Assigned task:
Transcribe each line below word for word.

===== Data

(** X14. The polling is bounded by the clock: when the elapsed time the
    waiter computes once [rounds] two-second sleeps are done is at least
    [2 * rounds] seconds, and the timeout is less than that, the waiter
    has returned or raised within [rounds + 1] rounds. *)
Theorem waiter_polling_is_bounded (rounds : nat) (host : string) (api_port : Z)
  (api_version : string) (timeout_seconds : float) (tr : trace) :
  PrimFloat.ltb timeout_seconds (seconds_of_nat (2 * rounds)) = true ->
  (forall evs,
     sleeps evs = rounds ->
     PrimFloat.leb (seconds_of_nat (2 * rounds))
       (PrimFloat.sub (time_time E (tr +++ evs)) (time_time E tr)) = true) ->
  fst (_wait_for_robot_server_ready E (S rounds) host api_port api_version
         timeout_seconds tr)
  <> Diverge.
Proof.
  intros Ht Helapsed.
  unfold _wait_for_robot_server_ready. cbv zeta. unfold bind, clock_read.
  apply (wait_loop_terminates _ _ _ _ tr rounds).
  - intros evs Hs. unfold elapsed_exceeds.
    exact (float_lt_le_trans _ _ _ Ht (Helapsed evs Hs)).
  - reflexivity.
Qed.

End WaiterProgress.

Lemma waiter_returns_on_answer_witness :
  exists pre payload,
    snd (_wait_for_robot_server_ready (lab [] lab_both lab_healthy) 9 "ot2" 31950 "2" 60 [])
    = pre +++ [EvHttpGet (health_url "ot2" 31950) "2" 2]
    /\ urlopen_json (lab [] lab_both lab_healthy) pre (health_url "ot2" 31950) "2" 2
       = HttpJson payload.
Proof.
  apply (waiter_returns_on_answer (lab [] lab_both lab_healthy) 9 "ot2" 31950 "2" 60 []).
  reflexivity.
Defined.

==========

Response:
(** X14. The polling is bounded by the clock: when the elapsed time the
    waiter computes once [rounds] two-second sleeps are done is at least
    [2 * rounds] seconds, and the timeout is less than that, the waiter
    has returned or raised within [rounds + 1] rounds. *)
Theorem waiter_polling_is_bounded (rounds : nat) (host : string) (api_port : Z)
  (api_version : string) (timeout_seconds : float) (tr : trace) :
  PrimFloat.ltb timeout_seconds (seconds_of_nat (2 * rounds)) = true ->
  (forall evs,
     sleeps evs = rounds ->
     PrimFloat.leb (seconds_of_nat (2 * rounds))
       (PrimFloat.sub (time_time E (tr +++ evs)) (time_time E tr)) = true) ->
  fst (_wait_for_robot_server_ready E (S rounds) host api_port api_version
         timeout_seconds tr)
  <> Diverge.
Proof.
  intros Ht Helapsed.
  unfold _wait_for_robot_server_ready. cbv zeta. unfold bind, clock_read.
  apply (wait_loop_terminates _ _ _ _ tr rounds).
  - intros evs Hs. unfold elapsed_exceeds.
    exact (float_lt_le_trans _ _ _ Ht (Helapsed evs Hs)).
  - reflexivity.
Qed.

End WaiterProgress.

Lemma waiter_returns_on_answer_witness :
  exists pre payload,
    snd (_wait_for_robot_server_ready (lab [] lab_both lab_healthy) 9 "ot2" 31950 "2" 60 [])
    = pre +++ [EvHttpGet (health_url "ot2" 31950) "2" 2]
    /\ urlopen_json (lab [] lab_both lab_healthy) pre (health_url "ot2" 31950) "2" 2
       = HttpJson payload.
Proof.
  apply (waiter_returns_on_answer (lab [] lab_both lab_healthy) 9 "ot2" 31950 "2" 60 []).
  reflexivity.
Defined.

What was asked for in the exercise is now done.